Retype word for word the lines of the data below, from the first to the one bearing "repeat match goal with E : (if", with that one included.

___ Material for this exercise

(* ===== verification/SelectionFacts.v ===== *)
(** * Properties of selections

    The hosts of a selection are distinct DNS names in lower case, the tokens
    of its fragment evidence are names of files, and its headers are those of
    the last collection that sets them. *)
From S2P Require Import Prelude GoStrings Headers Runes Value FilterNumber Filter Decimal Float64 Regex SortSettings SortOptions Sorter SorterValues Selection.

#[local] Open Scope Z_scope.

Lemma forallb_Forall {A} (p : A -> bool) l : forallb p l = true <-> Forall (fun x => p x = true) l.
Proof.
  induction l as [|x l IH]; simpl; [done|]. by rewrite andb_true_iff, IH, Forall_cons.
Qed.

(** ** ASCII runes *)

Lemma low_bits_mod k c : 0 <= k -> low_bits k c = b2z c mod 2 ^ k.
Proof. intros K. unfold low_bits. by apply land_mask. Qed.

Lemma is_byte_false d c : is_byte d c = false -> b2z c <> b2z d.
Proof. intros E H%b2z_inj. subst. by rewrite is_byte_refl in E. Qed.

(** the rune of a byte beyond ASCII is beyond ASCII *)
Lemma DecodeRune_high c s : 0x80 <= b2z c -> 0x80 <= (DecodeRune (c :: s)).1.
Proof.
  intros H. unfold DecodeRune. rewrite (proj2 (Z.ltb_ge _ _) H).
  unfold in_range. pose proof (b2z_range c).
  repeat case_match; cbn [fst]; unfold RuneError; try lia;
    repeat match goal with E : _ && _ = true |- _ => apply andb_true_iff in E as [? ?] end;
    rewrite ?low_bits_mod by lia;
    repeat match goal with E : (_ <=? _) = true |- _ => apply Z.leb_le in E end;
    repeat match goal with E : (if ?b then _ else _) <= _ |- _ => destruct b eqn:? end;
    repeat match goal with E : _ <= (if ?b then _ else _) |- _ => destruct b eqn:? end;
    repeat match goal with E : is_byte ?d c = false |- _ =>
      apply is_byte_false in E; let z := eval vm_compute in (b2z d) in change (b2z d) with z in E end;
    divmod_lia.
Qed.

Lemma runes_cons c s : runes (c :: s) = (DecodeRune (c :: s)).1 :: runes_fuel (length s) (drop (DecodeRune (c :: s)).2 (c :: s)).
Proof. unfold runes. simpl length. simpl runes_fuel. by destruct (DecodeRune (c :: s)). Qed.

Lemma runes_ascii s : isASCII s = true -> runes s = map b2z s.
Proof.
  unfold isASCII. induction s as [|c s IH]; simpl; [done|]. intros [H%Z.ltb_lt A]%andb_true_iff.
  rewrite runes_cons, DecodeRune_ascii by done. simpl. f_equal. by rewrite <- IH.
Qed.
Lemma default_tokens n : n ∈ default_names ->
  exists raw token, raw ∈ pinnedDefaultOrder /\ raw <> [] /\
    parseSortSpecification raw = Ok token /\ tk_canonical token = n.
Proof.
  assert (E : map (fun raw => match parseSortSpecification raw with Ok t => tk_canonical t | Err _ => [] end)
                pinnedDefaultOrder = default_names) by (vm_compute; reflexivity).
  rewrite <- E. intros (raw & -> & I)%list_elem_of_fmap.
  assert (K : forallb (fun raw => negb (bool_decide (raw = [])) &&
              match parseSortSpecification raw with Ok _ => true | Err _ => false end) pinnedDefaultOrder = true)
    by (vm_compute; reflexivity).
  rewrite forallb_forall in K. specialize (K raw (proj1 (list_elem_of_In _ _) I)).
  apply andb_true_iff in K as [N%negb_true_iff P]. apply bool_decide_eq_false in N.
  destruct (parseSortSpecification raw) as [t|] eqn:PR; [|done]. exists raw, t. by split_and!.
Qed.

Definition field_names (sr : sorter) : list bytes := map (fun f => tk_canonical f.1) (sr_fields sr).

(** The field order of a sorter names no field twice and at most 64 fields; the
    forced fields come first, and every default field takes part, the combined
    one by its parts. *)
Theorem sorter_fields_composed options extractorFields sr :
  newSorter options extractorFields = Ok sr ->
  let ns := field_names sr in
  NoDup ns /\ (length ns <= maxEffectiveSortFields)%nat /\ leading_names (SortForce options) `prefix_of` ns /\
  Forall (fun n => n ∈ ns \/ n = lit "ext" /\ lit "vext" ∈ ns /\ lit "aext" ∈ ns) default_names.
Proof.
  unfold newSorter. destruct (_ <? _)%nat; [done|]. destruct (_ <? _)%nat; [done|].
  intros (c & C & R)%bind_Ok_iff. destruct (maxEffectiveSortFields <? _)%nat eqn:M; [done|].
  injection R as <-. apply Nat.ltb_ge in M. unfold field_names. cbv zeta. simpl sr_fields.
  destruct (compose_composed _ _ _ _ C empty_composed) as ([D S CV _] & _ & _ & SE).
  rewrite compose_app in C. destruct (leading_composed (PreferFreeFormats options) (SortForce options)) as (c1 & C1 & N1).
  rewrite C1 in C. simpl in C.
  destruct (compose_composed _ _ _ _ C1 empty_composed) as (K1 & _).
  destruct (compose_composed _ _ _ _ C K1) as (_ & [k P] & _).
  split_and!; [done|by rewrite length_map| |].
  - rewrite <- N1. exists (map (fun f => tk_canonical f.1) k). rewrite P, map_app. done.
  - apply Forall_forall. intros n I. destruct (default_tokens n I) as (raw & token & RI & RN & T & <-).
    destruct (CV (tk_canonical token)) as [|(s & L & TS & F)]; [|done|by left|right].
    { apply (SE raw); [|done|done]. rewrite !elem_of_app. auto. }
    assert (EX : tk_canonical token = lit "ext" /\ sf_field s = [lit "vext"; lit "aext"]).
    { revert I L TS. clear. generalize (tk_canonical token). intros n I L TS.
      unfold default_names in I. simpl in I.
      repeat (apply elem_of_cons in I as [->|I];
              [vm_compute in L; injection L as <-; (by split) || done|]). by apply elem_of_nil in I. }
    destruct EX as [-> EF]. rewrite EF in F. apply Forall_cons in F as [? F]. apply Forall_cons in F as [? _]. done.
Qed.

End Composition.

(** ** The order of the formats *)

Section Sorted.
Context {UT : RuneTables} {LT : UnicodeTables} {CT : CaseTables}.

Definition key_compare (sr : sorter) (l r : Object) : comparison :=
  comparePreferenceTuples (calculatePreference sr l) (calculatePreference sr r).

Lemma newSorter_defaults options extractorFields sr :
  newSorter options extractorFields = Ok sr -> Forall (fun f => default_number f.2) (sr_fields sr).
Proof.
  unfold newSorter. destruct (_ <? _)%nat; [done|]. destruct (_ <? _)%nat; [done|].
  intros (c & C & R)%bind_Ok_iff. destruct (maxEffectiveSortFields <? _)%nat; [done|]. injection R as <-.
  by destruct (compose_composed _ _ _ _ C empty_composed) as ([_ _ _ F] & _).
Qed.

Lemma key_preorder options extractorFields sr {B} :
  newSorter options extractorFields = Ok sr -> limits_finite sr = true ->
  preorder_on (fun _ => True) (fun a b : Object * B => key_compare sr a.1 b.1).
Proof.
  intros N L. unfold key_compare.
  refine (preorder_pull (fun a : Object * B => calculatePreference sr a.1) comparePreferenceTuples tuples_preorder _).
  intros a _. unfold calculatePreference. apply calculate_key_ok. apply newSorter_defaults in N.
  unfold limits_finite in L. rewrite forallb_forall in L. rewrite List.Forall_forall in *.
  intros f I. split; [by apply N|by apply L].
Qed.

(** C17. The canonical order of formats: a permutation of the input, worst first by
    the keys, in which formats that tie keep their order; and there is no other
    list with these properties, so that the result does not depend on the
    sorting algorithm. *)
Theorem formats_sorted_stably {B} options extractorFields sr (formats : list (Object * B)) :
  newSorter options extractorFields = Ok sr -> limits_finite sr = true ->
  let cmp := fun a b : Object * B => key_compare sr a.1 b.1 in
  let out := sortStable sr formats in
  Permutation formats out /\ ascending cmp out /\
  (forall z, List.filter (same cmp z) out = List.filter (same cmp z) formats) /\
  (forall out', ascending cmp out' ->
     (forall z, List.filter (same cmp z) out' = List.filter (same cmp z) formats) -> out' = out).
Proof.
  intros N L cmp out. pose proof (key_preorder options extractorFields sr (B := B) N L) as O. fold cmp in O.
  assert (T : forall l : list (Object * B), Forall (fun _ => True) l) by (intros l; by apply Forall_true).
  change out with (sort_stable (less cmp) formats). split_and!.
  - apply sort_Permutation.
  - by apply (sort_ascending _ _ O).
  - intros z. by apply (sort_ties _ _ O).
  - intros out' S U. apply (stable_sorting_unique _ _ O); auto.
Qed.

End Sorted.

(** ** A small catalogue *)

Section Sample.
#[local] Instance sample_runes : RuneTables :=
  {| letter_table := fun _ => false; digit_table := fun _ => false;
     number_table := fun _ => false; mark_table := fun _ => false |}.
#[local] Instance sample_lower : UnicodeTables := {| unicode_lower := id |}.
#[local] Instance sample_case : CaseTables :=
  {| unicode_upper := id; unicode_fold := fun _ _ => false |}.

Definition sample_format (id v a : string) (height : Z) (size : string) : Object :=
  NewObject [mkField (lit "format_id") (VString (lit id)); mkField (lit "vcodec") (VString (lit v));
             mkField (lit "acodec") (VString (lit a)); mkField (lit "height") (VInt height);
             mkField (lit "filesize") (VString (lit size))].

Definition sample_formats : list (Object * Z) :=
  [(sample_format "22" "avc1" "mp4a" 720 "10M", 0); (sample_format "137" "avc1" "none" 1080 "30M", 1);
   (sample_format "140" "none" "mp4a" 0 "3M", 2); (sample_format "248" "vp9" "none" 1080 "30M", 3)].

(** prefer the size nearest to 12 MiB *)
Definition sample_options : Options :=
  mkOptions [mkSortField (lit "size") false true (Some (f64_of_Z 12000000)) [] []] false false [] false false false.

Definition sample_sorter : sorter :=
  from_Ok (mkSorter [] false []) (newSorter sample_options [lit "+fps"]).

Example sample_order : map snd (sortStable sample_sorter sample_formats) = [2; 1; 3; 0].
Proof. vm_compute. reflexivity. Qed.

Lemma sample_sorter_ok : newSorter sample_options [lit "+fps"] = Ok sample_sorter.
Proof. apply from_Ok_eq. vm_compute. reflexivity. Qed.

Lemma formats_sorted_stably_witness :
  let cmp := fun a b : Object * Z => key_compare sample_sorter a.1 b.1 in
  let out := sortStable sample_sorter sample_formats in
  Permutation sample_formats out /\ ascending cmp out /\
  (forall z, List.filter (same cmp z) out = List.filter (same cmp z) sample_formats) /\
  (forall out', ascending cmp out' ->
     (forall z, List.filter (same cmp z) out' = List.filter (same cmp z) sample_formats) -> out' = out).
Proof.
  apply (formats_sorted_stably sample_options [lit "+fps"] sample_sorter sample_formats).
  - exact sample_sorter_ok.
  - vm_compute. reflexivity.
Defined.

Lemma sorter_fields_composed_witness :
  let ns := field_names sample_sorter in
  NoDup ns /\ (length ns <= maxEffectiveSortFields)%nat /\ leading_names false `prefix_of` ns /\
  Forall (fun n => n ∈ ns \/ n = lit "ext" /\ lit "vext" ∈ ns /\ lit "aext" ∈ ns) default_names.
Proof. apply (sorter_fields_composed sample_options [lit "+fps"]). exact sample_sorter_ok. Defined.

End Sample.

______

# Exercise answer
(* ===== verification/SelectionFacts.v ===== *)
(** * Properties of selections

    The hosts of a selection are distinct DNS names in lower case, the tokens
    of its fragment evidence are names of files, and its headers are those of
    the last collection that sets them. *)
From S2P Require Import Prelude GoStrings Headers Runes Value FilterNumber Filter Decimal Float64 Regex SortSettings SortOptions Sorter SorterValues Selection.

#[local] Open Scope Z_scope.

Lemma forallb_Forall {A} (p : A -> bool) l : forallb p l = true <-> Forall (fun x => p x = true) l.
Proof.
  induction l as [|x l IH]; simpl; [done|]. by rewrite andb_true_iff, IH, Forall_cons.
Qed.

(** ** ASCII runes *)

Lemma low_bits_mod k c : 0 <= k -> low_bits k c = b2z c mod 2 ^ k.
Proof. intros K. unfold low_bits. by apply land_mask. Qed.

Lemma is_byte_false d c : is_byte d c = false -> b2z c <> b2z d.
Proof. intros E H%b2z_inj. subst. by rewrite is_byte_refl in E. Qed.

(** the rune of a byte beyond ASCII is beyond ASCII *)
Lemma DecodeRune_high c s : 0x80 <= b2z c -> 0x80 <= (DecodeRune (c :: s)).1.
Proof.
  intros H. unfold DecodeRune. rewrite (proj2 (Z.ltb_ge _ _) H).
  unfold in_range. pose proof (b2z_range c).
  repeat case_match; cbn [fst]; unfold RuneError; try lia;
    repeat match goal with E : _ && _ = true |- _ => apply andb_true_iff in E as [? ?] end;
    rewrite ?low_bits_mod by lia;
    repeat match goal with E : (_ <=? _) = true |- _ => apply Z.leb_le in E end;
    repeat match goal with E : (if ?b then _ else _) <= _ |- _ => destruct b eqn:? end;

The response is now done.